◆ **Exercise**
Given the entries that follow, write out exactly the lines starting at the one containing "rewrite Ht, Htm" and ending at the one containing "mesg_clients_of f s !! p = Some", both ends included, and only those.

═════ Data ═════

(** A bidirectional request to a peer is answered [SERVER_NOT_FOUND] without a call,
    or issues exactly one call, on the group's method name, over a transport that no
    earlier failure has marked. *)
Theorem bidirectional_over_unmarked (cfg : mesg_cfg) (env : net_env) (f : N) (gid : uuid)
    (gtype : string) (p : uuid) (name : string) (buf : io_blob_list) (s s' : pool) (r : pending) :
  rtc pool_step empty_pool s →
  data_service_request_bidirectional cfg env f gid gtype (Some (Value p)) name buf s = (Ret r, s') →
  r = Done code.SERVER_NOT_FOUND ∨
  ∃ t, r = Calls [generic_call cfg gid name buf t] ∧ unmarked s' t.
Proof.
  intros Hwf%reachable_wf Hr.
  destruct (create_and_request_spec cfg env f gid gtype p name buf s Hwf) as (r' & Hr' & Hcases).
  assert ((Ret r, s') = (Ret r', (wrapper env f gid gtype p false s).2) →
          r = Done code.SERVER_NOT_FOUND ∨
          ∃ t, r = Calls [generic_call cfg gid name buf t] ∧ unmarked s' t) as Hcold.
  { intros [= -> ->]. destruct Hcases as [[-> _]|(t & -> & Hu & _)]; [by left|right; eauto]. }
  unfold data_service_request_bidirectional, mbind, M_bind, gets in Hr.
  destruct (mesg_clients_of f s !! p) as [c|] eqn:Hp; [|apply Hcold; by rewrite <-Hr'].
  destruct (cached_wrapper s f p c Hwf Hp) as (l & pc & t & -> & Hl & Ht & a & b & Htm).
  rewrite (as_proto_Some _ _ _ Hl) in Hr. simpl in Hr. unfold reinitRequired in Hr.
  rewrite Ht, Htm in Hr. destruct (Z.ltb_spec 0 b) as [Hb|Hb]; simpl in Hr.
  - apply Hcold. by rewrite <-Hr'.
  - rewrite (g_client_request_run cfg gid name buf s l pc t Ht) in Hr. injection Hr as <- <-.
    right. exists t. split; [done|]. by exists a, b.
Qed.

(** C17: A failed bidirectional call is not repeated over the same connection: the failure
    completes with an error code and marks the transport, and the next bidirectional
    request to the peer, when the peer can be reached, goes over a new unmarked
    transport, through the wrapper NuRaft already holds.  A unidirectional request that comes
    before it does not look at the mark, and goes over the marked transport. *)
Theorem bidirectional_recovers (A : Type) (cfg : mesg_cfg) (env : net_env) (f : N) (gid : uuid)
    (gtype : string) (p : uuid) (name : string) (buf : io_blob_list) (s : pool) (l t : N)
    (pc : proto_client) (addr : string) (bad : Z) (st : Status) :
  rtc pool_step empty_pool s →
  mesg_clients_of f s !! p = Some (Some l) → heap s !! l = Some (ProtoClient pc) →
  pc_client pc = Some t → group_clients s !! p = Some (Some t) →
  heap s !! t = Some (MessagingClient addr bad) → (0 ≤ bad < 2 ^ 32 - 1)%Z →
  error_code st ≠ ST_OK →
  lookupEndpoint env p ≠ EmptyString → make_ok env (lookupEndpoint env p) = true →
  ∃ e s1 s2,
    bidirectional_complete (A := A) true t (RpcError st) s
      = (Ret (Unexpected e, Some (addr, st)), s1) ∧ e ≠ code.OK ∧
    data_service_request_unidirectional cfg env f gid gtype (Some (Value p)) name buf s1
      = (Ret (Calls [generic_call cfg gid name buf t]), s1) ∧ ¬ unmarked s1 t ∧
    data_service_request_bidirectional cfg env f gid gtype (Some (Value p)) name buf s1
      = (Ret (Calls [generic_call cfg gid name buf (client_counter s)]), s2) ∧
    heap s !! client_counter s = None ∧ unmarked s2 (client_counter s) ∧
    ∃ pc', heap s2 !! l = Some (ProtoClient pc') ∧ pc_client pc' = Some (client_counter s).
Proof.
  intros Hwf%reachable_wf Hp Hl Hc Hg Ht Hbad Hst Hep Hmk.
  assert (bump_bad_service t s = (Ret tt, with_object t (MessagingClient addr (bad + 1)) s))
    as Hbump.
  { unfold bump_bad_service. rewrite Ht. by rewrite u32_id by (unfold in_u32; lia). }
  exists (grpc_status_to_nuraft_code st), (with_object t (MessagingClient addr (bad + 1)) s).
  destruct (bump_wf t s Hwf) as [Hwf1 _]. rewrite Hbump in Hwf1. simpl in Hwf1.
  set (s1 := with_object t (MessagingClient addr (bad + 1)) s) in *.
  assert (l ≠ t) as Hne by congruence.
  assert (heap s1 !! l = Some (ProtoClient pc)) as Hl1 by (simpl; by rewrite lookup_insert_ne).
  assert (heap s1 !! t = Some (MessagingClient addr (bad + 1))) as Ht1 by apply lookup_insert_eq.
  assert (group_clients s1 !! p = Some (Some t)) as Hg1 by exact Hg.
  assert (mesg_clients_of f s1 !! p = Some (Some l)) as Hp1 by exact Hp.
  pose proof (heap_counter_fresh s Hwf) as Hfresh.
  change (client_counter s) with (client_counter s1) in *. clearbody s1.
  assert (∀ k, group_clients s1 !! p = Some (Some k) → healthy env s1 k = false) as Hunh.
  { intros k Hk. rewrite Hg1 in Hk. injection Hk as <-. unfold healthy. rewrite Ht1.
    destruct (Z.ltb_spec 0 (bad + 1)); [|lia]. apply andb_false_r. }
  pose proof (wrapper_renews env f gid gtype p false s1 Hwf1 Hunh Hep Hmk) as Hren.
  destruct (create_and_request_spec cfg env f gid gtype p name buf s1 Hwf1) as (r & Hr & Hcases).
  pose proof (kept_or_error env f gid gtype p s1 l Hwf1 Hp1) as Hkept.
  destruct (wrapper env f gid gtype p false s1) as [w s2]. simpl in *.
  destruct Hren as (Hg2 & Ht2 & pc' & Hw & Hpc').
  destruct Hkept as [He| ->]; [congruence|].
  exists s2. unfold bidirectional_complete, mbind, M_bind, gets. rewrite Hbump, Ht1.
  split; [done|]. split.
  { destruct st as [[] m]; simpl in *; done. }
  split; [|split; [|split; [|split; [done|]]]].
  - unfold data_service_request_unidirectional, mbind, M_bind, gets.
    rewrite Hp1, (as_proto_Some _ _ _ Hl1). by apply g_client_request_run.
  - intros (a & b & Hu & Hb). rewrite Ht1 in Hu. injection Hu as <- <-. lia.
  - destruct Hcases as [[_ He]|(t2 & -> & _ & Hg2')]; [congruence|].
    rewrite Hg2 in Hg2'. injection Hg2' as <-.
    unfold data_service_request_bidirectional, mbind, M_bind, gets.
    rewrite Hp1, (as_proto_Some _ _ _ Hl1). simpl. unfold reinitRequired. rewrite Hc, Ht1.
    destruct (Z.ltb_spec 0 (bad + 1)); [|lia]. exact Hr.
  - split; [|eauto]. eexists _, _. split; [exact Ht2|done].
Qed.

═════

◆ **Solved problem**
  rewrite Ht, Htm in Hr. destruct (Z.ltb_spec 0 b) as [Hb|Hb]; simpl in Hr.
  - apply Hcold. by rewrite <-Hr'.
  - rewrite (g_client_request_run cfg gid name buf s l pc t Ht) in Hr. injection Hr as <- <-.
    right. exists t. split; [done|]. by exists a, b.
Qed.

(** C17: A failed bidirectional call is not repeated over the same connection: the failure
    completes with an error code and marks the transport, and the next bidirectional
    request to the peer, when the peer can be reached, goes over a new unmarked
    transport, through the wrapper NuRaft already holds.  A unidirectional request that comes
    before it does not look at the mark, and goes over the marked transport. *)
Theorem bidirectional_recovers (A : Type) (cfg : mesg_cfg) (env : net_env) (f : N) (gid : uuid)
    (gtype : string) (p : uuid) (name : string) (buf : io_blob_list) (s : pool) (l t : N)
    (pc : proto_client) (addr : string) (bad : Z) (st : Status) :
  rtc pool_step empty_pool s →
  mesg_clients_of f s !! p = Some (Some l) → heap s !! l = Some (ProtoClient pc) →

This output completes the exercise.